怒りという美味を

日報

最近のテレビを見ると,みんな怒っている。

政府に怒り,政治家に怒り,感染拡大に怒り,医療に怒り,福祉に怒っている。

怒りというのは美味だ。

一度その味を知ってしまうと,もっと食べたくなってしまう。

塩という美味

美味いものといえば,こんな逸話がある。

家康が家臣たちと談笑をした時に「およそ食べ物のうちで、うまいものとはどんなものか」と尋ねた。梶(英勝院)は「それは塩です」と答えた。「塩ほど調法で、うまいものはありますまい」という意外な理由に一同が感心した。「では一番不味いものは何か」と梶に尋ねると、彼女は迷わずに「それも塩です。どれほど美味しきものでも、塩味が過ぎれば食べられません」と答えたという。

wikipedia「英勝院」の項目より

塩は美味である。

美味であるが,身体を蝕む毒でもある。

以前見たテレビの話ではあるが,

森林の奥に,狩猟生活を送る人々がいた。

彼らは狩猟した動物をそのまま焼いて食べていた。

ところが現金を作るために,町に出て出稼ぎをする必要が出てきた。

町で働きながら,塩で味付けした料理に慣れると,彼らはあっという間に高血圧になった。

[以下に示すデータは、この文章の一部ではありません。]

(** ** Devices *)

Record CxlDevice : Set := mkDevice {
  dev_id : DeviceId;
  dev_generation : DeviceGeneration;
  dev_boot_id : DeviceBootId;
  dev_raw_identity : string;
  dev_vendor_device_id : string;
  dev_cxl_device_class : string;
  dev_device_type : string;
  dev_host : HostId;
  dev_ports : list PortId;
  dev_switch_ancestry : list SwitchId;
  dev_total_physical_bytes : Z;
  dev_online_bytes : Z;
  dev_volatility : VolatilityKind;
  dev_sharing : SharingMode;
  dev_multi_host_capable : bool;
  dev_interleave_capable : bool;
  dev_accelerator_access : AcceleratorAccessState;
  dev_health : HealthState;
  dev_state : DeviceState;
  dev_capabilities : Capabilities;
  dev_economics : AccessEconomics;
  dev_provenance : Provenance;
  dev_evidence_generation : EvidenceGeneration;
  dev_evidence_current : bool;
  dev_firmware_metadata : string;
  dev_lifecycle_note : string;
}.

Definition device_default : CxlDevice :=
  mkDevice id_default gen_default id_default "" "" "" "" id_default [] [] 0 0
    VolatilityKind_UNKNOWN SharingMode_UNKNOWN false false AcceleratorAccessState_UNKNOWN
    HealthState_UNKNOWN DeviceState_DISCOVERED ∅ economics_default Provenance_UNSUPPORTED
    gen_default false "" "".

(** The three fields the fabric assigns on a stored device. *)
Definition dev_with_status (d : CxlDevice) (h : HealthState) (s : DeviceState) (cur : bool)
    : CxlDevice :=
  mkDevice (dev_id d) (dev_generation d) (dev_boot_id d) (dev_raw_identity d)
    (dev_vendor_device_id d) (dev_cxl_device_class d) (dev_device_type d) (dev_host d)
    (dev_ports d) (dev_switch_ancestry d) (dev_total_physical_bytes d) (dev_online_bytes d)
    (dev_volatility d) (dev_sharing d) (dev_multi_host_capable d) (dev_interleave_capable d)
    (dev_accelerator_access d) h s (dev_capabilities d) (dev_economics d) (dev_provenance d)
    (dev_evidence_generation d) cur (dev_firmware_metadata d) (dev_lifecycle_note d).

Definition dev_set_state (d : CxlDevice) (s : DeviceState) (cur : bool) : CxlDevice :=
  dev_with_status d (dev_health d) s cur.

(** ** Regions *)

Record CxlRegion : Set := mkRegion {
  reg_id : RegionId;
  reg_generation : RegionGeneration;
  reg_pool : PoolId;
  reg_member_devices : list DeviceId;
  reg_interleave_set : string;
  reg_region_capacity_bytes : Z;
  reg_interleaved : bool;
  reg_state : RegionState;
  reg_decoders : list DecoderId;
  reg_windows : list WindowId;
  reg_access_mode : string;
  reg_consumer_scope : ConsumerId;
  reg_locality : LocalityClass;
  reg_tier : TierClass;
  reg_health : HealthState;
  reg_reserved_bytes : Z;
  reg_committed_bytes : Z;
  reg_provenance : Provenance;
  reg_evidence_generation : EvidenceGeneration;
  reg_evidence_current : bool;
  reg_device_local : bool;
}.

Definition region_default : CxlRegion :=
  mkRegion id_default gen_default id_default [] "" 0 false RegionState_DEFINED [] [] ""
    id_default LocalityClass_UNKNOWN TierClass_CXL_UNKNOWN HealthState_UNKNOWN 0 0
    Provenance_UNSUPPORTED gen_default false false.

Definition reg_with_status (r : CxlRegion) (gen : RegionGeneration) (members : list DeviceId)
    (st : RegionState) (h : HealthState) (cur : bool) : CxlRegion :=
  mkRegion (reg_id r) gen (reg_pool r) members (reg_interleave_set r)
    (reg_region_capacity_bytes r) (reg_interleaved r) st (reg_decoders r) (reg_windows r)
    (reg_access_mode r) (reg_consumer_scope r) (reg_locality r) (reg_tier r) h
    (reg_reserved_bytes r) (reg_committed_bytes r) (reg_provenance r)
    (reg_evidence_generation r) cur (reg_device_local r).

Definition reg_set_state (r : CxlRegion) (st : RegionState) (h : HealthState) (cur : bool)
    : CxlRegion :=
  reg_with_status r (reg_generation r) (reg_member_devices r) st h cur.

(** Assigns [reserved_bytes] and [committed_bytes]. *)
Definition reg_set_account (r : CxlRegion) (rsv com : Z) : CxlRegion :=
  mkRegion (reg_id r) (reg_generation r) (reg_pool r) (reg_member_devices r)
    (reg_interleave_set r) (reg_region_capacity_bytes r) (reg_interleaved r) (reg_state r)
    (reg_decoders r) (reg_windows r) (reg_access_mode r) (reg_consumer_scope r)
    (reg_locality r) (reg_tier r) (reg_health r) rsv com (reg_provenance r)
    (reg_evidence_generation r) (reg_evidence_current r) (reg_device_local r).

(** ** Pools *)

Record PoolMember : Set := mkMember {
  mem_device : DeviceId;
  mem_device_generation : DeviceGeneration;
  mem_nominal_bytes : Z;
  mem_online : bool;
  mem_health_ok : bool;
  mem_failure_domain : string;
  mem_locality : LocalityClass;
}.

Definition member_default : PoolMember :=
  mkMember id_default gen_default 0 false false "" LocalityClass_UNKNOWN.

Record CxlPool : Set := mkPool {
  pool_id : PoolId;
  pool_generation : PoolGeneration;
  pool_members : list PoolMember;
  pool_total_governed_bytes : Z;
  pool_committed_bytes : Z;
  pool_reserved_bytes : Z;
  pool_draining_bytes : Z;
  pool_unavailable_bytes : Z;
  pool_admission_policy : string;
  pool_failure_domains : list string;
  pool_locality_distribution : LocalityClass;
  pool_health_summary : HealthState;
  pool_state : PoolState;
  pool_provenance : Provenance;
  pool_evidence_generation : EvidenceGeneration;
  pool_evidence_current : bool;
  pool_lifecycle_note : string;
}.

Definition pool_default : CxlPool :=
  mkPool id_default gen_default [] 0 0 0 0 0 "" [] LocalityClass_UNKNOWN HealthState_UNKNOWN
    PoolState_DEFINED Provenance_UNSUPPORTED gen_default false "".

(** [CxlPool::free_bytes]. *)
Definition pool_free_bytes (p : CxlPool) : Z :=
  let online := pool_total_governed_bytes p in
  if bool_decide (online <= pool_unavailable_bytes p) then 0 else
  let used := add64 (add64 (add64 (pool_unavailable_bytes p) (pool_reserved_bytes p))
                           (pool_committed_bytes p)) (pool_draining_bytes p) in
  if bool_decide (online <= used) then 0 else sub64 online used.

(** Assigns [members] and [generation]. *)
Definition pool_set_members (p : CxlPool) (ms : list PoolMember) (g : PoolGeneration) : CxlPool :=
  mkPool (pool_id p) g ms (pool_total_governed_bytes p) (pool_committed_bytes p)
    (pool_reserved_bytes p) (pool_draining_bytes p) (pool_unavailable_bytes p)
    (pool_admission_policy p) (pool_failure_domains p) (pool_locality_distribution p)
    (pool_health_summary p) (pool_state p) (pool_provenance p) (pool_evidence_generation p)
    (pool_evidence_current p) (pool_lifecycle_note p).

(** Assigns [total_governed_bytes], [unavailable_bytes] and [failure_domains]. *)
Definition pool_set_totals (p : CxlPool) (tot unav : Z) (fds : list string) : CxlPool :=
  mkPool (pool_id p) (pool_generation p) (pool_members p) tot (pool_committed_bytes p)
    (pool_reserved_bytes p) (pool_draining_bytes p) unav
    (pool_admission_policy p) fds (pool_locality_distribution p)
    (pool_health_summary p) (pool_state p) (pool_provenance p) (pool_evidence_generation p)
    (pool_evidence_current p) (pool_lifecycle_note p).

(** Assigns [reserved_bytes] and [committed_bytes]. *)
Definition pool_set_account (p : CxlPool) (rsv com : Z) : CxlPool :=
  mkPool (pool_id p) (pool_generation p) (pool_members p) (pool_total_governed_bytes p) com
    rsv (pool_draining_bytes p) (pool_unavailable_bytes p)
    (pool_admission_policy p) (pool_failure_domains p) (pool_locality_distribution p)
    (pool_health_summary p) (pool_state p) (pool_provenance p) (pool_evidence_generation p)
    (pool_evidence_current p) (pool_lifecycle_note p).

高血圧になるという意味では,怒りと塩は似ているかもしれない。

怒りのない食事は味気ない

塩は美味であるが,身体を蝕む毒である。できればあまり摂りたくない。

(ちなみに野生動物も年に1回くらい,岩塩をなめているらしい。)

しかし,今になって塩を使わない食生活には戻れない。

もう現代人は怒りという感情を手放せなくなってきている。

ドラマもワイドショーもニュースも,感情を揺さぶる。怒りを呼び起こす。

感情を揺さぶらないとビジネスにならないからだ。

6秒ルールという言葉がある。怒りは6秒以上我慢すれば継続しない,ということらしい。

6秒我慢できるだろうか。6秒我慢できないから,怒りが収まらないのだ。

ポテトチップスうすしお味を1枚だけ食べて,残りをすべて捨てられるだろうか。

6秒ルールを必要としている人が,6秒ルールを活用できないのはそういうことだ。

システマは怒りを手放す

システマのトレーニングは怒りを手放す。

例えば,50回プッシュアップをするトレーニングがあるとする。

50回プッシュアップをするととても疲れる。辛い,手が痛くなる。

さあ,そこで怒ったとする。怒ると何か良いことがあるのか? ない。

そう,怒っても何もいいことはない,ということをシステマでは学ぶのだ。

普段の生活であれば,自分が怒ると周りに影響が出る。

怒ると自分のワガママが通るかもしれない。慰めてくれる人が現れるかもしれない。

そうすると脳は怒りを美味しいものだと認識する。経験が蓄積していくのだ。

ところがシステマをしている人はそんなことをしない。

怒りが無意味だと知っているから。

怒りでワガママを通そうとするには子どもだと知っているから。

それよりも黙ってプッシュアップをする人が強いと知っているから。

それでもあなたは怒りを味わうのか

怒りは美味だ。

怒りの美味さは脳を麻痺させる。

「私はそんなに怒りません。」という人もいるかもしれない。

「あの時,こうやって言い返していれば…。」という経験はないだろうか。

それは怒りの経験を追体験しているのだ。口の中で飴玉を転がすように,怒りを味わっている。

怒りの美味を味わいながら,自分自身をズタボロに傷つけている。

傷つきながら,怒りを手放したいといいながら,怒りを味わい続けている。

何度でも言う。怒りは美味なのだ。

それを手放す必要がある。甘い飴玉を吐き捨てるしかない。

そうした時,本当にあなたは自由に生きることが出来る。